## Exercise instructions
Reproduce exactly, from the data that follows, the line with "Lemma Construct_at i", the line with "Proof. destruct held_facts as (_ & _ & _", and every line that lies between them.

[Opening Material supplied section]

(* ===== verification/CircularBufferMove.v ===== *)
(** * The operations of circular buffers

    Each operation of [CircularBuffer] on sequences: pushes drop the element at
    the other end of a full buffer, pops, access and clearing; construction,
    destruction, copies, moves and changes of the capacity.

    The loops that copy or move the elements of one buffer into the block of
    another, and the operations made of them. *)
From Stdlib Require Import ZArith Lia.
From stdpp Require Import base list numbers option gmap fin_maps.
From S2P Require Import Prelude.
From S2P Require Import CircularBuffer.
From S2P Require Import CircularBufferProps.
Local Open Scope Z_scope.

Section ops.
Context {T : Type} `{SlotAllocator T} `{BuildMode}.
Context (hardened : bool) (moved : T -> T).
Implicit Types (h : slots T) (cb o : CircularBuffer) (v : T) (l : list T) (b : block T).

(** The sequences after a push to a buffer of capacity [c]. *)
Definition pushed_back (c : Z) l v : list T := if zlen l =? c then drop 1 l ++ [v] else l ++ [v].
Definition pushed_front (c : Z) l v : list T := v :: take (Z.to_nat (c - 1)) l.

(** [r] leaves the buffer [cb] with the elements [l'], in its block. *)
Definition inplace h cb (r : outcome (slots T * CircularBuffer)) l' : Prop :=
  exists h' cb', r = Ok (h', cb') /\ rep h' cb' l' /\ shape cb' = shape cb /\ space_ cb' = space_ cb /\
    touches h h' (space_ cb).

Lemma inplace_update h cb b l j s d l' r : held h cb b l -> 0 <= j < capacity_ cb -> zlen l' <= capacity_ cb ->
  (forall i, 0 <= i < capacity_ cb ->
     contents l' i = let k := (i + d) mod capacity_ cb in if k =? j then s else contents l k) ->
  r = Ok (set_slot h (space_ cb) ((begin_ cb + j) mod capacity_ cb) s,
    {| allocator_ := allocator_ cb; capacity_ := capacity_ cb; begin_ := (begin_ cb + d) mod capacity_ cb; size_ := zlen l'; space_ := space_ cb |}) ->
  inplace h cb r l'.
Proof.
  intros Hh Hj Hl E ->. destruct (held_update _ _ _ _ Hh j s d l' Hj Hl E) as [Hr Ht]. by eexists _, _.
Qed.

Lemma zlen_drop1 l : 0 < zlen l -> zlen (drop 1 l) = zlen l - 1.
Proof. unfold zlen. rewrite length_drop. lia. Qed.
Lemma contents_drop1 l i : 0 <= i -> contents (drop 1 l) i = contents l (i + 1).
Proof. intros Hi. unfold contents. rewrite lookup_drop. f_equal. lia. Qed.
Lemma zlen_take n l : 0 <= n -> zlen (take (Z.to_nat n) l) = Z.min n (zlen l).
Proof. intros Hn. unfold zlen. rewrite length_take. lia. Qed.
Lemma zlen_app1 l v : zlen (l ++ [v]) = zlen l + 1.
Proof. unfold zlen. rewrite length_app. cbn. lia. Qed.

Lemma mod_next n i : 0 <= i < n -> (i + 1) mod n = if i + 1 =? n then 0 else i + 1.
Proof. intros Hi. destruct (Z.eqb_spec (i + 1) n) as [->|]; [apply Z.mod_same|apply Z.mod_small]; lia. Qed.
Lemma mod_prev n i : 0 <= i < n -> (i + -1) mod n = if i =? 0 then n - 1 else i - 1.
Proof.
  intros Hi. destruct (Z.eqb_spec i 0) as [->|]; [|rewrite Z.mod_small; lia]. symmetry. apply (Z.mod_unique_pos _ _ (-1)); lia.
Qed.
Lemma mod_here n i : 0 <= i < n -> (i + 0) mod n = i.
Proof. intros Hi. rewrite Z.mod_small; lia. Qed.

(** The three ways in which sequences change. *)
Lemma shift_back c l v i : zlen l = c -> 0 <= i < c ->
  contents (drop 1 l ++ [v]) i = let k := (i + 1) mod c in if k =? 0 then Some v else contents l k.
Proof.
  intros Hl Hi. cbv zeta. rewrite contents_app, zlen_drop1, contents_drop1, mod_next by lia.
  destruct (Z.eqb_spec (i + 1) c) as [E|].
  - rewrite (proj2 (Z.ltb_ge _ _)) by lia. replace (i - (zlen l - 1)) with 0 by lia. done.
  - rewrite (proj2 (Z.ltb_lt _ _)), (proj2 (Z.eqb_neq _ _)) by lia. done.
Qed.
Lemma grow_back c l v i : zlen l < c -> 0 <= i < c ->
  contents (l ++ [v]) i = let k := (i + 0) mod c in if k =? zlen l then Some v else contents l k.
Proof.
  intros Hl Hi. cbv zeta. rewrite contents_app, mod_here by lia. destruct (Z.ltb_spec i (zlen l)).
  - by rewrite (proj2 (Z.eqb_neq _ _)) by lia.
  - destruct (Z.eqb_spec i (zlen l)) as [->|]; [by rewrite Z.sub_diag|]. rewrite !contents_ge; [done|lia|change (zlen [v]) with 1; lia].
Qed.
Lemma shift_front c l v i : 0 <= i < c ->
  contents (pushed_front c l v) i = let k := (i + -1) mod c in if k =? c - 1 then Some v else contents l k.
Proof.
  intros Hi. cbv zeta. unfold pushed_front. rewrite contents_cons, mod_prev by lia. destruct (Z.eqb_spec i 0) as [->|].
  - by rewrite Z.eqb_refl.
  - rewrite contents_take, (proj2 (Z.ltb_lt _ _)), (proj2 (Z.eqb_neq _ _)) by lia. done.
Qed.
Lemma drop_front c l i : 0 < zlen l <= c -> 0 <= i < c ->
  contents (drop 1 l) i = let k := (i + 1) mod c in if k =? 0 then None else contents l k.
Proof.
  intros Hl Hi. cbv zeta. rewrite contents_drop1, mod_next by lia. destruct (Z.eqb_spec (i + 1) c) as [E|].
  - apply contents_ge. lia.
  - by rewrite (proj2 (Z.eqb_neq _ _)) by lia.
Qed.
Lemma drop_back c l i : 0 < zlen l <= c -> 0 <= i < c ->
  contents (take (Z.to_nat (zlen l - 1)) l) i = let k := (i + 0) mod c in if k =? zlen l - 1 then None else contents l k.
Proof.
  intros Hl Hi. cbv zeta. rewrite contents_take, mod_here by lia.
  destruct (Z.ltb_spec i (zlen l - 1)), (Z.eqb_spec i (zlen l - 1)); try lia; try done. symmetry. apply contents_ge. lia.
Qed.

(** ** Slots of a held buffer *)

Section held.
Context h cb b l (Hh : held h cb b l).

Lemma held_facts : size_ cb = zlen l /\ 0 <= zlen l <= capacity_ cb /\ 0 < capacity_ cb < 2 ^ 63 /\ 0 <= begin_ cb < capacity_ cb.
Proof.
  pose proof (held_bound _ _ _ _ Hh). pose proof (zlen_nonneg l). destruct Hh as [Es Hle Hb _ _ _ _ _]. split_and!; (done || lia).
Qed.

Lemma not_empty_capacity : DCHECK (negb (capacity_ cb =? 0)) = Ok tt.
Proof. destruct held_facts as (_ & _ & Hc & _). rewrite (proj2 (Z.eqb_neq _ _)) by lia. apply DCHECK_true. Qed.

Lemma Construct_at i v : 0 <= i < capacity_ cb -> contents l i = None ->
  Construct h (space_ cb) ((begin_ cb + i) mod capacity_ cb) v =
  Ok (set_slot h (space_ cb) ((begin_ cb + i) mod capacity_ cb) (Some v)).
Proof. intros Hi E. unfold Construct. by rewrite (slot_at _ _ _ _ Hh), bind_Ok, E. Qed.
Lemma assign_at i v : 0 <= i < zlen l ->
  assign h (space_ cb) ((begin_ cb + i) mod capacity_ cb) v =
  Ok (set_slot h (space_ cb) ((begin_ cb + i) mod capacity_ cb) (Some v)).
Proof.
  intros Hi. destruct (contents_lt l i Hi) as [w E]. destruct held_facts as (_ & ? & _).
  unfold assign. by rewrite (slot_at _ _ _ _ Hh), bind_Ok, E by lia.
Qed.
Lemma Destroy_at i : 0 <= i < zlen l ->
  Destroy h (space_ cb) ((begin_ cb + i) mod capacity_ cb) =
  Ok (set_slot h (space_ cb) ((begin_ cb + i) mod capacity_ cb) None).
Proof.
  intros Hi. destruct (contents_lt l i Hi) as [w E]. destruct held_facts as (_ & ? & _).
  unfold Destroy. by rewrite (slot_at _ _ _ _ Hh), bind_Ok, E by lia.
Qed.
Lemma begin_at : begin_ cb = (begin_ cb + 0) mod capacity_ cb.
Proof. destruct held_facts as (_ & _ & _ & ?). rewrite Z.mod_small; lia. Qed.
Lemma prev_at : (begin_ cb + -1) mod capacity_ cb = (begin_ cb + (capacity_ cb - 1)) mod capacity_ cb.
Proof. rewrite <- (Z_mod_plus_full (begin_ cb + -1) 1). f_equal. lia. Qed.
Lemma full_held : full cb = (zlen l =? capacity_ cb).
Proof. unfold full. by destruct held_facts as (-> & _). Qed.
Lemma less_loop_ok fuel : forall h a b la lb i, rep h a la -> rep h b lb -> 0 <= i <= size_ a -> i <= size_ b ->
  size_ a - i < Z.of_nat fuel ->
  less_loop hardened ltb fuel h a b (iter a i) (iter b i) = Ok (list_ltb ltb (from i la) (from i lb)).
Proof.
  induction fuel as [|fuel IH]; intros h a b la lb i Ha Hb Hi Hib Hf; [lia|]. cbn [less_loop].
  change (end_ a) with kEnd. change (end_ b) with kEnd. rewrite (iter_end _ _ _ _ Ha), (iter_end _ _ _ _ Hb) by lia.
  destruct (from_cases _ _ _ _ Ha Hi) as [[E ->]|(Hlt & v & -> & -> & EIa)], (from_cases _ _ _ i Hb ltac:(lia)) as [[E' ->]|(Hlt' & v' & -> & -> & EIb)].
  - by rewrite !(proj2 (Z.eqb_eq _ _)) by done.
  - by rewrite (proj2 (Z.eqb_eq i (size_ a))), (proj2 (Z.eqb_neq i (size_ b))) by lia.
  - by rewrite (proj2 (Z.eqb_neq i (size_ a))), (proj2 (Z.eqb_eq i (size_ b))) by lia.
  - rewrite !(proj2 (Z.eqb_neq _ _)), !bind_Ok by lia. cbn [list_ltb]. destruct (ltb v v'); [done|]. destruct (ltb v' v); [done|].
    rewrite EIa, EIb, !bind_Ok. apply IH; (done || lia).
Qed.

Lemma operator_lt_ok h a la : rep h a la -> forall b lb, rep h b lb -> operator_lt hardened ltb h a b = Ok (list_ltb ltb la lb).
Proof.
  intros Ha b lb Hb. pose proof (rep_size _ _ _ Ha) as (Ea & Hsa & _). pose proof (rep_size _ _ _ Hb) as (Eb & Hsb & _).
  unfold operator_lt. rewrite (begin_iter _ _ _ Ha), (begin_iter _ _ _ Hb).
  apply (less_loop_ok _ h a b la lb 0); (done || unfold loop_fuel; lia).
Qed.

(** ** Operations of two buffers *)

Abbreviation run_op' := (run_op hardened moved eqb ltb).
Abbreviation spec_op' := (spec_op hardened eqb ltb).

(** Buffers [i] and [j] exchange their storage. *)
Definition transpose (i j k : nat) : nat := if decide (k = i) then j else if decide (k = j) then i else k.

Lemma transpose_invol i j k : transpose i j (transpose i j k) = k.
Proof. unfold transpose. repeat case_decide; congruence. Qed.

Lemma lookup_transpose {A} (m : gmap nat A) i j x y k : m !! i = Some x -> m !! j = Some y ->
  <[i := y]> (<[j := x]> m) !! k = m !! transpose i j k.
Proof.
  intros Ei Ej. unfold transpose. destruct (decide (k = i)) as [->|]; [by rewrite lookup_insert_eq|].
  rewrite lookup_insert_ne by done. destruct (decide (k = j)) as [->|]; [by rewrite lookup_insert_eq|]. by rewrite lookup_insert_ne.
Qed.

Lemma swap_winv h (w : gmap nat CircularBuffer) s i j a b sa sb : winv h w s ->
  w !! i = Some a -> w !! j = Some b -> s !! i = Some sa -> s !! j = Some sb ->
  winv h (<[i := b]> (<[j := a]> w)) (<[i := sb]> (<[j := sa]> s)).
Proof.
  intros [Hn Hr Ha Ho] Ei Ej Si Sj. split; [done| | |].
  - intros k. rewrite !lookup_transpose by done. apply Hr.
  - intros k k' x y. rewrite !lookup_transpose by done. intros Ex Ey Hne. eapply Ha; [done|done|].
    intros E. apply Hne. by rewrite <- (transpose_invol i j k), E, transpose_invol.
  - intros p Hp. destruct (Ho p Hp) as (k & x & Ek & Ex). exists (transpose i j k), x. by rewrite lookup_transpose, transpose_invol.
Qed.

[Closing Material supplied section]

## Response below
Lemma Construct_at i v : 0 <= i < capacity_ cb -> contents l i = None ->
  Construct h (space_ cb) ((begin_ cb + i) mod capacity_ cb) v =
  Ok (set_slot h (space_ cb) ((begin_ cb + i) mod capacity_ cb) (Some v)).
Proof. intros Hi E. unfold Construct. by rewrite (slot_at _ _ _ _ Hh), bind_Ok, E. Qed.
Lemma assign_at i v : 0 <= i < zlen l ->
  assign h (space_ cb) ((begin_ cb + i) mod capacity_ cb) v =
  Ok (set_slot h (space_ cb) ((begin_ cb + i) mod capacity_ cb) (Some v)).
Proof.
  intros Hi. destruct (contents_lt l i Hi) as [w E]. destruct held_facts as (_ & ? & _).
  unfold assign. by rewrite (slot_at _ _ _ _ Hh), bind_Ok, E by lia.
Qed.
Lemma Destroy_at i : 0 <= i < zlen l ->
  Destroy h (space_ cb) ((begin_ cb + i) mod capacity_ cb) =
  Ok (set_slot h (space_ cb) ((begin_ cb + i) mod capacity_ cb) None).
Proof.
  intros Hi. destruct (contents_lt l i Hi) as [w E]. destruct held_facts as (_ & ? & _).
  unfold Destroy. by rewrite (slot_at _ _ _ _ Hh), bind_Ok, E by lia.
Qed.
Lemma begin_at : begin_ cb = (begin_ cb + 0) mod capacity_ cb.
Proof. destruct held_facts as (_ & _ & _ & ?). rewrite Z.mod_small; lia. Qed.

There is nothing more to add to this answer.